Problem to work on. Reproduce the records exactly through the line with "(** The segments".

BEGIN

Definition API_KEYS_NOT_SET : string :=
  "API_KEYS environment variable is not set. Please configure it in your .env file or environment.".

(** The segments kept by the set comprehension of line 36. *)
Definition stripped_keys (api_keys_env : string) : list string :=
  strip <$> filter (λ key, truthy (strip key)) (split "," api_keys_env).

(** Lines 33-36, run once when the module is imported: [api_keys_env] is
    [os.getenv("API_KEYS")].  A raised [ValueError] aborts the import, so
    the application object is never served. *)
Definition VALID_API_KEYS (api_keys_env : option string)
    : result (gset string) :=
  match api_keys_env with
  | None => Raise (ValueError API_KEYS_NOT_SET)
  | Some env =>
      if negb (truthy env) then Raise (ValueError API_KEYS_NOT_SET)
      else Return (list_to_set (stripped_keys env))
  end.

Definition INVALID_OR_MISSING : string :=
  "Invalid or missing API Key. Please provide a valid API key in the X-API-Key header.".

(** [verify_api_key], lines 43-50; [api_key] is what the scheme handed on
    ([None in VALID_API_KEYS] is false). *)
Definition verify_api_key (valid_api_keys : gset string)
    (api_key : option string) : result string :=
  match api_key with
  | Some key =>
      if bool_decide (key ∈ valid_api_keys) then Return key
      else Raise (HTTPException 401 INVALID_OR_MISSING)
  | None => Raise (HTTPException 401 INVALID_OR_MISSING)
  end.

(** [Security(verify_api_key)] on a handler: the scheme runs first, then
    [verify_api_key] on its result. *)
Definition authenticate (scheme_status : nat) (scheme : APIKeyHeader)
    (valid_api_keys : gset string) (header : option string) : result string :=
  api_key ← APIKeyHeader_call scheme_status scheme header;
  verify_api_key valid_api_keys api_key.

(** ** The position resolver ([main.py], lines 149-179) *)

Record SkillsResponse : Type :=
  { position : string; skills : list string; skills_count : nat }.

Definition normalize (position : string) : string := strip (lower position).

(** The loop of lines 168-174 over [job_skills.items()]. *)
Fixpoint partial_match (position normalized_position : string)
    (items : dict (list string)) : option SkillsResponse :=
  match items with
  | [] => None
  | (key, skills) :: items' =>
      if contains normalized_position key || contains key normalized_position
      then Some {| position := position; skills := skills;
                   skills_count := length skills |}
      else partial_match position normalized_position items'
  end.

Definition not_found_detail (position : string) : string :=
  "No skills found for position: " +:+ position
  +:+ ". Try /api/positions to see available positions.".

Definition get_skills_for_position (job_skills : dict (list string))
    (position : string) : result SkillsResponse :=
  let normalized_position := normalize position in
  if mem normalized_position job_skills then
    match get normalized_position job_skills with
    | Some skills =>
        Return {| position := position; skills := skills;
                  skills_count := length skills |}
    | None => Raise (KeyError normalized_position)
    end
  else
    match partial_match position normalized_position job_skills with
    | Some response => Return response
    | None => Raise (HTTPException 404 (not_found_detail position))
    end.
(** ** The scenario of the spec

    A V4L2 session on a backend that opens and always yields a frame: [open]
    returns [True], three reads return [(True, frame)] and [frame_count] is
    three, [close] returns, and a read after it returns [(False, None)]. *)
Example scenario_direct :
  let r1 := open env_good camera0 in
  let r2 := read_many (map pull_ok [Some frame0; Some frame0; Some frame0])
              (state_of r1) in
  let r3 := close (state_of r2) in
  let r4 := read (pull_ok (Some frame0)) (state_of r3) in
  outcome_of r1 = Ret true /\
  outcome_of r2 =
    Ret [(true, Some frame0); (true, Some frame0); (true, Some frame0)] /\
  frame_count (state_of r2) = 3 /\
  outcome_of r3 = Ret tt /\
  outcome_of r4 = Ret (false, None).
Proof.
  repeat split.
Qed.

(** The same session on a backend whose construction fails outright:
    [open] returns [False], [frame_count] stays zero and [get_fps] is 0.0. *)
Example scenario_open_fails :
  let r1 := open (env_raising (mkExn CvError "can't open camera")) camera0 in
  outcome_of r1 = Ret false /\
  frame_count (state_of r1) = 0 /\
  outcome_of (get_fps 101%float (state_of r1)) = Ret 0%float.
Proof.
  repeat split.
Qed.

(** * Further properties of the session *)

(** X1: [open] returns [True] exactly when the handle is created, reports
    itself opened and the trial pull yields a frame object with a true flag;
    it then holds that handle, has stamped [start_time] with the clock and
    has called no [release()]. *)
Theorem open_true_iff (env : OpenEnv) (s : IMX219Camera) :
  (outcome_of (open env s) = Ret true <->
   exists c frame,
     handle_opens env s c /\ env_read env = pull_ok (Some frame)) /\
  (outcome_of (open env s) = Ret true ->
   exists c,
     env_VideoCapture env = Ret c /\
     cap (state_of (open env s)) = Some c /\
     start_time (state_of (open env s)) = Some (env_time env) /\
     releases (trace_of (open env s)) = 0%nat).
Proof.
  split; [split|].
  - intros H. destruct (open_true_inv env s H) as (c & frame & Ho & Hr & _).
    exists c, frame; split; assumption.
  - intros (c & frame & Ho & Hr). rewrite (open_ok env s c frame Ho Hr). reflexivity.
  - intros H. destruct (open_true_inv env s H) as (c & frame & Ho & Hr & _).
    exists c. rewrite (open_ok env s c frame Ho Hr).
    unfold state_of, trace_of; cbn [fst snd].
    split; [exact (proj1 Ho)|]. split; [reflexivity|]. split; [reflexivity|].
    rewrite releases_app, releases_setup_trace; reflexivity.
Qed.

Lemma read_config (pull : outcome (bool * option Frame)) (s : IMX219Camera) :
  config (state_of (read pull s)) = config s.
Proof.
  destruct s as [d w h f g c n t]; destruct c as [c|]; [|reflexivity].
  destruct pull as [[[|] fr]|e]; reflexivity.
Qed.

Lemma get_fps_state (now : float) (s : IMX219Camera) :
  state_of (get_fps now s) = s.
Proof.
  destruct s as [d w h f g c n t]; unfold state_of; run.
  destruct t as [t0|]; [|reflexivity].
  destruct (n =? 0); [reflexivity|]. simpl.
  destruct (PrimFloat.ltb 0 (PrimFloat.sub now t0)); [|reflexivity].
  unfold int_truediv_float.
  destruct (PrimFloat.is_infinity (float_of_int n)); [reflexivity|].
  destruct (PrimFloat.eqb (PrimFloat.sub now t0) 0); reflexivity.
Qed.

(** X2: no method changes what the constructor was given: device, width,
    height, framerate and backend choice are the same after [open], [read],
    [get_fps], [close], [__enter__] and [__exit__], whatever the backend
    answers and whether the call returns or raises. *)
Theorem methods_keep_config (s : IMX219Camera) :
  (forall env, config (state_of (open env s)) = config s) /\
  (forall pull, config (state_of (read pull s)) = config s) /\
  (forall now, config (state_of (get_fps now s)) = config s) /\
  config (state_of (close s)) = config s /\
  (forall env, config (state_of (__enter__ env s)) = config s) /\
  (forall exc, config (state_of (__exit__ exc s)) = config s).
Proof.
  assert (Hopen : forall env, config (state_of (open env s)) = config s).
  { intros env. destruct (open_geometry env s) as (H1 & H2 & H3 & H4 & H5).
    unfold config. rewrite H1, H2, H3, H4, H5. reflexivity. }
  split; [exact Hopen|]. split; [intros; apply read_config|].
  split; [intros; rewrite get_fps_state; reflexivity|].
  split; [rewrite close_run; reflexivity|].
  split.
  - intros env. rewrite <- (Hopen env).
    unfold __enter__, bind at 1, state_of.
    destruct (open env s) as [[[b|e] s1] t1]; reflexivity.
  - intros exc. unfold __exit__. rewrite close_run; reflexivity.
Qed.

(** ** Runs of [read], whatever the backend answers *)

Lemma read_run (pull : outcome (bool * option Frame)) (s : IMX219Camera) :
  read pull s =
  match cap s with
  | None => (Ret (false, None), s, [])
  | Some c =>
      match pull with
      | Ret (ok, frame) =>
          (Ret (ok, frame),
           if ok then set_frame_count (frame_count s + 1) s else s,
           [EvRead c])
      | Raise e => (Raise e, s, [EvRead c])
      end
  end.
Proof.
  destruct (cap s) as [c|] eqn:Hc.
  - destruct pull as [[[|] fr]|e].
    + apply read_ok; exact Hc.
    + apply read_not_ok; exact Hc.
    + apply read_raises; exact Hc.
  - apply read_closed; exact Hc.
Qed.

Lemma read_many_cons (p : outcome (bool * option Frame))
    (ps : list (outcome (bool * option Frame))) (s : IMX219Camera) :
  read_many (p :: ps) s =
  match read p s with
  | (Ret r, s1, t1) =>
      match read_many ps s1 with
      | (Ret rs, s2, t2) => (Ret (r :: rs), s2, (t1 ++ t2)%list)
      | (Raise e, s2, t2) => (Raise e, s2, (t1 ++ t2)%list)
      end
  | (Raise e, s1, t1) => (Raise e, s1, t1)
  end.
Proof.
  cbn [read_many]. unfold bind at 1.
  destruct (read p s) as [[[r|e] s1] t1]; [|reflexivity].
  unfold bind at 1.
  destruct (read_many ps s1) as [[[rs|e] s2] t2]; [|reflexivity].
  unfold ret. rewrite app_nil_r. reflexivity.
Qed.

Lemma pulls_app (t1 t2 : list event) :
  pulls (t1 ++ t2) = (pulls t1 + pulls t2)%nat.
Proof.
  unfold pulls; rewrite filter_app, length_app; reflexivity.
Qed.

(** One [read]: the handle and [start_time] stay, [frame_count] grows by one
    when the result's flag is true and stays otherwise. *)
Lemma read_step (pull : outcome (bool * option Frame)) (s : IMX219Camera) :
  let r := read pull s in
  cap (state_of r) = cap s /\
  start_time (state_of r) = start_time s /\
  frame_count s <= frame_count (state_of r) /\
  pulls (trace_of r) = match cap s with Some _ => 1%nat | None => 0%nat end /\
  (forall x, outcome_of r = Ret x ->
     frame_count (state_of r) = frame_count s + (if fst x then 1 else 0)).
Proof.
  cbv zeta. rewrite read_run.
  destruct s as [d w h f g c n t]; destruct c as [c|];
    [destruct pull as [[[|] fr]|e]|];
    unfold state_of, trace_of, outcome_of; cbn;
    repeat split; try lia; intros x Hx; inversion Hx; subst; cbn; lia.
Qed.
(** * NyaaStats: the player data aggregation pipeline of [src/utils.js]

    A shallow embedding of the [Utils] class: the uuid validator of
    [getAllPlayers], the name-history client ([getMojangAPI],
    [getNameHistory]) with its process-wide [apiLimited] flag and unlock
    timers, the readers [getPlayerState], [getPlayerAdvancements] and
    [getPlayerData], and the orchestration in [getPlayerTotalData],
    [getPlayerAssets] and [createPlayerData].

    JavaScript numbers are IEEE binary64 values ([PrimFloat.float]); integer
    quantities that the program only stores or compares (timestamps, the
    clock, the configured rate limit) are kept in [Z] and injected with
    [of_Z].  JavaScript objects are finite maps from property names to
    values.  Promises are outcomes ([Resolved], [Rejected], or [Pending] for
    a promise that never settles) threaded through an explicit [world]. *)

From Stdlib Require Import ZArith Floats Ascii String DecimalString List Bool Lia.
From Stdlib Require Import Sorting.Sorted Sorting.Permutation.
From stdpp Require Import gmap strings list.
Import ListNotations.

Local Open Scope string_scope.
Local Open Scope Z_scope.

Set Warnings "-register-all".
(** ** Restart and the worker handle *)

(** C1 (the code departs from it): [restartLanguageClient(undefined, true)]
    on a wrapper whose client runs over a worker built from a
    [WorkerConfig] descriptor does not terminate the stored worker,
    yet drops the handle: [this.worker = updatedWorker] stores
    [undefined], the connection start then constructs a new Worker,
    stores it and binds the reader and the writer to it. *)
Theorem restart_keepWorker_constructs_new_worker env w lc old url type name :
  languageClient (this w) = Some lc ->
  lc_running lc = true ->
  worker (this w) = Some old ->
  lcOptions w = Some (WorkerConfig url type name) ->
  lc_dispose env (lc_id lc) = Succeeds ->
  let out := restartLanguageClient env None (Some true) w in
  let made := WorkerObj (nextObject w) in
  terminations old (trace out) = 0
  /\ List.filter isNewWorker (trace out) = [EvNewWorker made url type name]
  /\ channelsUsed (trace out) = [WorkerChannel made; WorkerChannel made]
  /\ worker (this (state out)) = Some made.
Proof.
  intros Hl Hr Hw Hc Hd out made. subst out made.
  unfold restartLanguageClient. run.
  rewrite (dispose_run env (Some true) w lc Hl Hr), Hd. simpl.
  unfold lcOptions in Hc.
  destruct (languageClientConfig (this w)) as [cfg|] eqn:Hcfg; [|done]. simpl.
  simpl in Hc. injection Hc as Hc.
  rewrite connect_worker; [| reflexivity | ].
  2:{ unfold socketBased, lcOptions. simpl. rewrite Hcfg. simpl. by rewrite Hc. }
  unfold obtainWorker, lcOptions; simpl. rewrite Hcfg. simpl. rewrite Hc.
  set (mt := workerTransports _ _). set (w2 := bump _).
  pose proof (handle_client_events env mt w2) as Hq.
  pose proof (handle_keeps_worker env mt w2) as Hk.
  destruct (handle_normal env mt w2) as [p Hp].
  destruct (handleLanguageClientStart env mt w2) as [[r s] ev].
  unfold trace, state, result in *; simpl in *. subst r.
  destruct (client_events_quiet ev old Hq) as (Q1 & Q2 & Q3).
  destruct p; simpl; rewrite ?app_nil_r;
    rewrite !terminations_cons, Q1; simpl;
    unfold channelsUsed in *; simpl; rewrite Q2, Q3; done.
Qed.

END

Solution for this problem.
Definition API_KEYS_NOT_SET : string :=
  "API_KEYS environment variable is not set. Please configure it in your .env file or environment.".

(** The segments kept by the set comprehension of line 36. *)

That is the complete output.